The second feature this year to unfurl a significant passage of its plot aboard an ocean liner, Let Them All Talk goes even further than Azazel Jacobs’ French Exit in exploring the oddball nature of life on one of those floating cities, with their crisscrossing casts of eccentrics. In a detail that seems apt for Streep’s Pulitzer-winning author Alice Hughes, conspicuous mention is made of the fact that the Queen Mary 2 is to be referred to as a ship, not a boat, and the voyage a crossing, never a cruise. Coincidentally, both films co-star Lucas Hedges, here playing Alice’s nephew Tyler, whom she treats as a glorified assistant only to reveal a deeper connection than he suspects.
Establishing a lively rhythm of short scenes laced with intriguing details, Soderbergh (also editing under his usual alias, Mary Ann Bernard) opens with vignettes introducing each of the main characters in the fall of 2019, with chapter headings such as “Alice, New York.” The writer’s outsized spectacles magnify Streep’s eyes in a way that makes her seem to be constantly judging, although a disarming softness also surfaces at times beneath Alice’s distracted self-importance and affected manner.
We first meet her over lunch with Karen (Gemma Chan), recently promoted to represent Alice after the retirement of her longtime literary agent. “Retiring, at what, 70? Why? Doesn’t make any sense to me,” mutters Alice with blunt disapproval. She has been awarded a prestigious literary prize given by fellow writers but refuses to fly to England to attend the ceremony. Karen suggests traveling by sea if Alice is willing to give a talk during the crossing; initially reluctant, she agrees on the condition that she can bring guests.

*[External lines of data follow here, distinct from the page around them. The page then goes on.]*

(** * The request-interpretation pipeline of the AI worker-assignment server

    A shallow embedding of [AIWorkerAssignmentMCP] (the natural-language
    layer of the worker-assignment system): intent classification, context
    extraction, per-intent reasoning, prediction enhancement, the learning
    store and the HTTP query handler, followed by the properties the design
    document states about them.

    Conventions of the embedding.
    - A JavaScript string is a [string] whose characters are read as code
      units below 256 (Latin-1); [toLowerCase], the [i] flag, [\s], [\d] and
      [.] are the JavaScript ones restricted to that range.
    - A JavaScript number is a rational [Q], and integers produced by
      [parseInt] and the complexity levels are [Z]: exact arithmetic, without
      the rounding of doubles, NaN and Infinity.  The confidence of a
      reasoning and the percentage shown to the user, where these matter,
      are computed a second time on IEEE 754 doubles in [Double].
    - [Math.random()] and [new Date()] are read from explicit oracles.
    - A function that can throw returns a [Result].
    - In the pipeline the application service is taken as present and its
      calls as returning; [Service] has the same steps with the reads of
      [this.appService], which is [null] until [initialize], and the
      exceptions of its calls. *)

From Stdlib Require Import Floats.
From Stdlib Require Import Ascii String QArith Qminmax Qround ZArith Lia Sorted.
From stdpp Require Import gmap strings list fin_maps pretty.

Local Open Scope string_scope.

(** ** Strings *)

Module Str.

Definition code (c : ascii) : N := N_of_ascii c.

Definition is_upper (c : ascii) : bool :=
  let n := code c in
  ((65 <=? n) && (n <=? 90))%N
  || ((192 <=? n) && (n <=? 222) && negb (n =? 215))%N.

(** [String.prototype.toLowerCase] on one code unit below 256. *)
Definition lower_char (c : ascii) : ascii :=
  if is_upper c then ascii_of_N (code c + 32) else c.

Fixpoint toLowerCase (s : string) : string :=
  match s with
  | EmptyString => EmptyString
  | String c s' => String (lower_char c) (toLowerCase s')
  end.

(** Characters equal under the [i] flag, for an ASCII letter in the
    pattern: only the ASCII letters fold onto ASCII. *)
Definition ascii_fold (c : ascii) : ascii :=
  let n := code c in
  if ((65 <=? n) && (n <=? 90))%N then ascii_of_N (n + 32) else c.

Definition ci_eq (p c : ascii) : bool :=
  bool_decide (ascii_fold p = ascii_fold c).

(** [\s] *)
Definition is_space (c : ascii) : bool :=
  let n := code c in
  ((9 <=? n) && (n <=? 13) || (n =? 32) || (n =? 160))%N.

(** [\d] *)
Definition is_digit (c : ascii) : bool :=
  let n := code c in ((48 <=? n) && (n <=? 57))%N.

(** the characters [.] does not match *)
Definition is_line_terminator (c : ascii) : bool :=
  let n := code c in ((n =? 10) || (n =? 13))%N.

Fixpoint startsWith (p s : string) : bool :=
  match p, s with
  | EmptyString, _ => true
  | String a p', String b s' =>
    if bool_decide (a = b) then startsWith p' s' else false
  | String _ _, EmptyString => false
  end.

(** [s.includes(p)], case-sensitive. *)
Fixpoint includes (s p : string) : bool :=
  if startsWith p s then true
  else match s with
       | EmptyString => false
       | String _ s' => includes s' p
       end.

Fixpoint join (sep : string) (l : list string) : string :=
  match l with
  | [] => EmptyString
  | [x] => x
  | x :: l' => x ++ sep ++ join sep l'
  end.

(** [s.split(/\s+/)]: maximal runs of non-space characters; a leading or
    trailing run of spaces yields an empty first or last piece. *)
Fixpoint split_ws_aux (s : string) (in_sep : bool) (cur : string)
  : list string :=
  match s with
  | EmptyString => [cur]
  | String c s' =>
      if is_space c
      then (if in_sep then split_ws_aux s' true cur
            else cur :: split_ws_aux s' true EmptyString)
      else split_ws_aux s' false (cur ++ String c EmptyString)
  end.

Definition split_ws (s : string) : list string := split_ws_aux s false EmptyString.

(** the double-quote character *)
Definition dquote : string := String (ascii_of_N 34) EmptyString.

Along with Tyler, a student in Cleveland, those invitees include Alice’s estranged college friends Susan (Wiest), a grandmother who works as an advocate for incarcerated women in Seattle, and Roberta (Bergen), who makes no secret of her disgruntlement with her job selling lingerie in a Dallas department store. Unbeknownst to Alice, ambitious Karen also tags along, angling to gain knowledge of her secretive client’s unfinished new manuscript and using Tyler as her spy.
Karen, like everyone at her agency, hopes that Alice is working on a sequel to her biggest seller, You Always/You Never. That book is a sore point for Roberta, who believes the disastrous breakdown of her marriage served as the basis for the protagonist, Rowena, and that Alice owes her for the damage it inflicted on her life. While Alice makes vague statements about reconnecting “the gang of three … to pick up the conversation where we left off,” Roberta suspects she has been asked along to serve up plot fodder through details of her life in the intervening years.
The strangeness and unpredictability of human relationships has been a central theme in Eisenberg’s work since her biting 1986 debut story collection, Transactions in a Foreign Currency. Paired with Soderbergh’s knack for drawing out the hidden shadings of his characters, this yields a scintillating group dynamic among the five principal characters stuck in the same contained environment. Thomas Newman’s jazzy, ’60s-style score supplies a teasing element that keeps you guessing about where things are headed, an aspect borne out in some unexpected swerves along the way.
Whether Alice’s aim was to make amends for liberties she has taken in her prose remains unclear. She certainly doesn’t show a lot of humility in Streep’s amusingly regal performance. Nor does Alice endear herself to her guests by assigning them homework, giving each of them a copy of an obscure book by Blodwyn Pugh, to be read before they visit the late 19th century Welsh writer’s grave. She also makes it clear she will have limited time for them outside of their scheduled suppers, her days being occupied with writing and swimming.
This seems to suit Roberta fine; she brushes off Alice’s suggestion that they meet for a drink without even inventing an excuse. Dressed by costumer Ellen Mirojnick in a tacky Texan wardrobe (lots of fringe), Bergen is like a bloodhound sniffing out well-heeled men on the ship and mostly encountering crashing bores.
Roberta and Susan regularly get together over a game of Monopoly or Scrabble or Clue and discuss Alice, with soft-spoken, direct Susan attempting to sand the brittle edges off Roberta’s opinions of their old friend. But even Susan rolls her eyes at some of Alice’s airs. “Did she always talk like that?” she asks, prompting a roar of laughter from Roberta. “Wonder why she talks like that.” Alice is at her grandest when she gives her shipboard lecture, loftily describing it as “a tour through the landscape of my inspirations.”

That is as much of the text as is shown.